▼▼▼

(** The tables with descriptions have the key lists of the lexer as keys. *)
Lemma items_keys :
  map (fun e => (fst e, fst (snd e))) RACF_COMMANDS_items = RACF_COMMANDS
  /\ map fst BASE_KEYWORDS_items = BASE_KEYWORDS
  /\ map fst SEGMENTS_items = SEGMENTS
  /\ map fst OMVS_KEYWORDS_items = OMVS_KEYWORDS
  /\ map fst TSO_KEYWORDS_items = TSO_KEYWORDS
  /\ map fst ACCESS_LEVELS_items = ACCESS_LEVELS
  /\ map fst RESOURCE_CLASSES_items = RESOURCE_CLASSES.
Proof. repeat split; reflexivity. Qed.

(** The keywords of [ALL_KEYWORDS] that no table of [handle_hover] holds:
    the group authorities that are not commands, and the words the lexer
    adds at the end of [ALL_KEYWORDS]. *)
Definition UNDOCUMENTED_KEYWORDS : list string :=
  ["USE"; "CREATE"; "JOIN"; "CLASS"; "ID"; "ACCESS"; "AUDIT"; "ALL"; "MASK";
   "REFRESH"; "HISTORY"; "INTERVAL"; "CLASSACT"; "RACLIST"; "GID"; "SUPGROUP"].

(** Every word [hover_word] can answer for. *)
Definition hover_keys : list string :=
  (map fst RACF_COMMANDS_items
   ++ map (fun e => fst (snd e)) RACF_COMMANDS_items
   ++ map fst BASE_KEYWORDS_items ++ map fst SEGMENTS_items
   ++ map fst OMVS_KEYWORDS_items ++ map fst TSO_KEYWORDS_items
   ++ map fst ACCESS_LEVELS_items ++ map fst RESOURCE_CLASSES_items)%list.

Lemma dict_get_Some_key {V} (d : list (string * V)) k v :
  dict_get d k = Some v -> k ∈ map fst d.
Proof.
  unfold dict_get. destruct (List.find _ d) as [[k' v']|] eqn:E;
    [|discriminate].
  intros _. apply find_some in E as [Hin Heq]. cbn in Heq.
  apply String.eqb_eq in Heq. subst k'.
  apply list_elem_of_In. now apply (in_map fst) in Hin.
Qed.

Lemma hover_word_key w r : hover_word w = Some r -> w ∈ hover_keys.
Proof.
  unfold hover_word, hover_keys. intros H. rewrite !elem_of_app.
  destruct (dict_get RACF_COMMANDS_items w) as [[a d]|] eqn:E1.
  { apply dict_get_Some_key in E1. auto. }
  destruct (List.find _ RACF_COMMANDS_items) as [[c [a d]]|] eqn:E2.
  { apply find_some in E2 as [Hin Heq]. cbn in Heq.
    apply String.eqb_eq in Heq. subst w. right. left.
    apply list_elem_of_In.
    now apply (in_map (fun e : string * (string * string) => fst (snd e)))
      in Hin. }
  destruct (dict_get BASE_KEYWORDS_items w) eqn:E3.
  { apply dict_get_Some_key in E3. auto. }
  destruct (dict_get SEGMENTS_items w) eqn:E4.
  { apply dict_get_Some_key in E4. auto. }
  destruct (dict_get OMVS_KEYWORDS_items w) eqn:E5.
  { apply dict_get_Some_key in E5. auto 10. }
  destruct (dict_get TSO_KEYWORDS_items w) eqn:E6.
  { apply dict_get_Some_key in E6. auto 10. }
  destruct (dict_get ACCESS_LEVELS_items w) eqn:E7.
  { apply dict_get_Some_key in E7. auto 10. }
  destruct (dict_get RESOURCE_CLASSES_items w) eqn:E8.
  { apply dict_get_Some_key in E8. auto 10. }
  discriminate.
Qed.

Lemma hover_keys_known :
  Forall (fun k => k = EmptyString \/ k ∈ ALL_KEYWORDS) hover_keys.
Proof. apply (bool_decide_unpack _). vm_compute. exact I. Qed.

Lemma hover_keys_no_slash :
  Forall (fun k => startswith k "/" = false) hover_keys.
Proof. apply (bool_decide_unpack _). vm_compute. exact I. Qed.

Lemma command_hover :
  Forall (fun v => v = EmptyString \/ is_Some (hover_word (upper v)))
         (map fst RACF_COMMANDS ++ map snd RACF_COMMANDS)%list.
Proof. apply (bool_decide_unpack _). vm_compute. exact I. Qed.

Lemma segment_hover :
  Forall (fun v => is_Some (hover_word (upper v))) SEGMENTS.
Proof. apply (bool_decide_unpack _). vm_compute. exact I. Qed.

Lemma keyword_hover :
  Forall (fun v =>
    v ∈ map fst RACF_COMMANDS \/ v ∈ map snd RACF_COMMANDS \/ v ∈ SEGMENTS
    \/ ((v ∈ UNDOCUMENTED_KEYWORDS -> ~ is_Some (hover_word (upper v)))
        /\ (v ∉ UNDOCUMENTED_KEYWORDS -> is_Some (hover_word (upper v)))))
    (elements ALL_KEYWORDS).
Proof. apply (bool_decide_unpack _). vm_compute. exact I. Qed.

Lemma hover_unknown w :
  w <> EmptyString -> w ∉ ALL_KEYWORDS -> hover_word w = None.
Proof.
  intros Hne Hk. destruct (hover_word w) as [r|] eqn:E; [|reflexivity].
  apply hover_word_key in E.
  pose proof hover_keys_known as H. rewrite Forall_forall in H.
  destruct (H w E); contradiction.
Qed.

Lemma isdigit_nonempty v : isdigit v = true -> v <> EmptyString.
Proof. now destruct v. Qed.

(** What [handle_hover] finds for a token of each type. *)
Definition hover_of_type (t : Token) : Prop :=
  let h := hover_word (upper (value t)) in
  match type t with
  | COMMAND | SEGMENT => is_Some h
  | KEYWORD =>
      if bool_decide (value t ∈ UNDOCUMENTED_KEYWORDS) then h = None
      else is_Some h
  | STRING => True
  | EOF => forall ln ch, ~ covers t ln ch
  | _ => h = None
  end.

Lemma token_hover t : racf_token_ok t -> hover_of_type t.
Proof.
  intros [He Hty]. unfold hover_of_type. cbn zeta in *.
  destruct (type t).
  - (* COMMAND *)
    destruct Hty as [Hne Hin].
    pose proof command_hover as H. rewrite Forall_forall in H.
    destruct (H (value t)) as [?|?]; [|contradiction|assumption].
    rewrite elem_of_app. exact Hin.
  - (* KEYWORD *)
    destruct Hty as (Hk & H1 & H2 & H3).
    pose proof keyword_hover as H. rewrite Forall_forall in H.
    destruct (H (value t)) as [?|[?|[?|[Hu Hd]]]];
      [now apply elem_of_elements|contradiction..|].
    case_bool_decide as Hb.
    + apply eq_None_not_Some. auto.
    + auto.
  - (* SEGMENT *)
    destruct Hty as (Hs & _).
    pose proof segment_hover as H. rewrite Forall_forall in H. now apply H.
  - now rewrite Hty.
  - now rewrite Hty.
  - exact I.
  - (* IDENTIFIER *)
    destruct Hty as (Hk & Hu & Hne & _). rewrite Hu.
    now apply hover_unknown.
  - (* NUMBER *)
    destruct Hty as (Hd & Hk). rewrite (isdigit_upper_id _ Hd).
    apply hover_unknown; [now apply isdigit_nonempty|assumption].
  - now rewrite Hty.
  - (* COMMENT *)
    destruct Hty as [body Hv]. rewrite Hv.
    destruct (hover_word _) as [r|] eqn:E; [|reflexivity].
    apply hover_word_key in E.
    pose proof hover_keys_no_slash as H. rewrite Forall_forall in H.
    specialize (H _ E). discriminate H.
  - (* EOF *)
    intros ln ch (_ & H1 & H2). rewrite He, Hty in H2.
    change (len EmptyString) with 0 in H2. lia.
Qed.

▲▲▲

Transcribe all of the material above so that it matches the source exactly.

(** The tables with descriptions have the key lists of the lexer as keys. *)
Lemma items_keys :
  map (fun e => (fst e, fst (snd e))) RACF_COMMANDS_items = RACF_COMMANDS
  /\ map fst BASE_KEYWORDS_items = BASE_KEYWORDS
  /\ map fst SEGMENTS_items = SEGMENTS
  /\ map fst OMVS_KEYWORDS_items = OMVS_KEYWORDS
  /\ map fst TSO_KEYWORDS_items = TSO_KEYWORDS
  /\ map fst ACCESS_LEVELS_items = ACCESS_LEVELS
  /\ map fst RESOURCE_CLASSES_items = RESOURCE_CLASSES.
Proof. repeat split; reflexivity. Qed.

(** The keywords of [ALL_KEYWORDS] that no table of [handle_hover] holds:
    the group authorities that are not commands, and the words the lexer
    adds at the end of [ALL_KEYWORDS]. *)
Definition UNDOCUMENTED_KEYWORDS : list string :=
  ["USE"; "CREATE"; "JOIN"; "CLASS"; "ID"; "ACCESS"; "AUDIT"; "ALL"; "MASK";
   "REFRESH"; "HISTORY"; "INTERVAL"; "CLASSACT"; "RACLIST"; "GID"; "SUPGROUP"].

(** Every word [hover_word] can answer for. *)
Definition hover_keys : list string :=
  (map fst RACF_COMMANDS_items
   ++ map (fun e => fst (snd e)) RACF_COMMANDS_items
   ++ map fst BASE_KEYWORDS_items ++ map fst SEGMENTS_items
   ++ map fst OMVS_KEYWORDS_items ++ map fst TSO_KEYWORDS_items
   ++ map fst ACCESS_LEVELS_items ++ map fst RESOURCE_CLASSES_items)%list.

Lemma dict_get_Some_key {V} (d : list (string * V)) k v :
  dict_get d k = Some v -> k ∈ map fst d.
Proof.
  unfold dict_get. destruct (List.find _ d) as [[k' v']|] eqn:E;
    [|discriminate].
  intros _. apply find_some in E as [Hin Heq]. cbn in Heq.
  apply String.eqb_eq in Heq. subst k'.
  apply list_elem_of_In. now apply (in_map fst) in Hin.
Qed.

Lemma hover_word_key w r : hover_word w = Some r -> w ∈ hover_keys.
Proof.
  unfold hover_word, hover_keys. intros H. rewrite !elem_of_app.
  destruct (dict_get RACF_COMMANDS_items w) as [[a d]|] eqn:E1.
  { apply dict_get_Some_key in E1. auto. }
  destruct (List.find _ RACF_COMMANDS_items) as [[c [a d]]|] eqn:E2.
  { apply find_some in E2 as [Hin Heq]. cbn in Heq.
    apply String.eqb_eq in Heq. subst w. right. left.
    apply list_elem_of_In.
    now apply (in_map (fun e : string * (string * string) => fst (snd e)))
      in Hin. }
  destruct (dict_get BASE_KEYWORDS_items w) eqn:E3.
  { apply dict_get_Some_key in E3. auto. }
  destruct (dict_get SEGMENTS_items w) eqn:E4.
  { apply dict_get_Some_key in E4. auto. }
  destruct (dict_get OMVS_KEYWORDS_items w) eqn:E5.
  { apply dict_get_Some_key in E5. auto 10. }
  destruct (dict_get TSO_KEYWORDS_items w) eqn:E6.
  { apply dict_get_Some_key in E6. auto 10. }
  destruct (dict_get ACCESS_LEVELS_items w) eqn:E7.
  { apply dict_get_Some_key in E7. auto 10. }
  destruct (dict_get RESOURCE_CLASSES_items w) eqn:E8.
  { apply dict_get_Some_key in E8. auto 10. }
  discriminate.
Qed.

Lemma hover_keys_known :
  Forall (fun k => k = EmptyString \/ k ∈ ALL_KEYWORDS) hover_keys.
Proof. apply (bool_decide_unpack _). vm_compute. exact I. Qed.

Lemma hover_keys_no_slash :
  Forall (fun k => startswith k "/" = false) hover_keys.
Proof. apply (bool_decide_unpack _). vm_compute. exact I. Qed.

Lemma command_hover :
  Forall (fun v => v = EmptyString \/ is_Some (hover_word (upper v)))
         (map fst RACF_COMMANDS ++ map snd RACF_COMMANDS)%list.
Proof. apply (bool_decide_unpack _). vm_compute. exact I. Qed.

Lemma segment_hover :
  Forall (fun v => is_Some (hover_word (upper v))) SEGMENTS.
Proof. apply (bool_decide_unpack _). vm_compute. exact I. Qed.

Lemma keyword_hover :
  Forall (fun v =>
    v ∈ map fst RACF_COMMANDS \/ v ∈ map snd RACF_COMMANDS \/ v ∈ SEGMENTS
    \/ ((v ∈ UNDOCUMENTED_KEYWORDS -> ~ is_Some (hover_word (upper v)))
        /\ (v ∉ UNDOCUMENTED_KEYWORDS -> is_Some (hover_word (upper v)))))
    (elements ALL_KEYWORDS).
Proof. apply (bool_decide_unpack _). vm_compute. exact I. Qed.

Lemma hover_unknown w :
  w <> EmptyString -> w ∉ ALL_KEYWORDS -> hover_word w = None.
Proof.
  intros Hne Hk. destruct (hover_word w) as [r|] eqn:E; [|reflexivity].
  apply hover_word_key in E.
  pose proof hover_keys_known as H. rewrite Forall_forall in H.
  destruct (H w E); contradiction.
Qed.

Lemma isdigit_nonempty v : isdigit v = true -> v <> EmptyString.
Proof. now destruct v. Qed.

(** What [handle_hover] finds for a token of each type. *)
Definition hover_of_type (t : Token) : Prop :=
  let h := hover_word (upper (value t)) in
  match type t with
  | COMMAND | SEGMENT => is_Some h
  | KEYWORD =>
      if bool_decide (value t ∈ UNDOCUMENTED_KEYWORDS) then h = None
      else is_Some h
  | STRING => True
  | EOF => forall ln ch, ~ covers t ln ch
  | _ => h = None
  end.

Lemma token_hover t : racf_token_ok t -> hover_of_type t.
Proof.
  intros [He Hty]. unfold hover_of_type. cbn zeta in *.
  destruct (type t).
  - (* COMMAND *)
    destruct Hty as [Hne Hin].
    pose proof command_hover as H. rewrite Forall_forall in H.
    destruct (H (value t)) as [?|?]; [|contradiction|assumption].
    rewrite elem_of_app. exact Hin.
  - (* KEYWORD *)
    destruct Hty as (Hk & H1 & H2 & H3).
    pose proof keyword_hover as H. rewrite Forall_forall in H.
    destruct (H (value t)) as [?|[?|[?|[Hu Hd]]]];
      [now apply elem_of_elements|contradiction..|].
    case_bool_decide as Hb.
    + apply eq_None_not_Some. auto.
    + auto.
  - (* SEGMENT *)
    destruct Hty as (Hs & _).
    pose proof segment_hover as H. rewrite Forall_forall in H. now apply H.
  - now rewrite Hty.
  - now rewrite Hty.
  - exact I.
  - (* IDENTIFIER *)
    destruct Hty as (Hk & Hu & Hne & _). rewrite Hu.
    now apply hover_unknown.
  - (* NUMBER *)
    destruct Hty as (Hd & Hk). rewrite (isdigit_upper_id _ Hd).
    apply hover_unknown; [now apply isdigit_nonempty|assumption].
  - now rewrite Hty.
  - (* COMMENT *)
    destruct Hty as [body Hv]. rewrite Hv.
    destruct (hover_word _) as [r|] eqn:E; [|reflexivity].
    apply hover_word_key in E.
    pose proof hover_keys_no_slash as H. rewrite Forall_forall in H.
    specialize (H _ E). discriminate H.
  - (* EOF *)
    intros ln ch (_ & H1 & H2). rewrite He, Hty in H2.
    change (len EmptyString) with 0 in H2. lia.
Qed.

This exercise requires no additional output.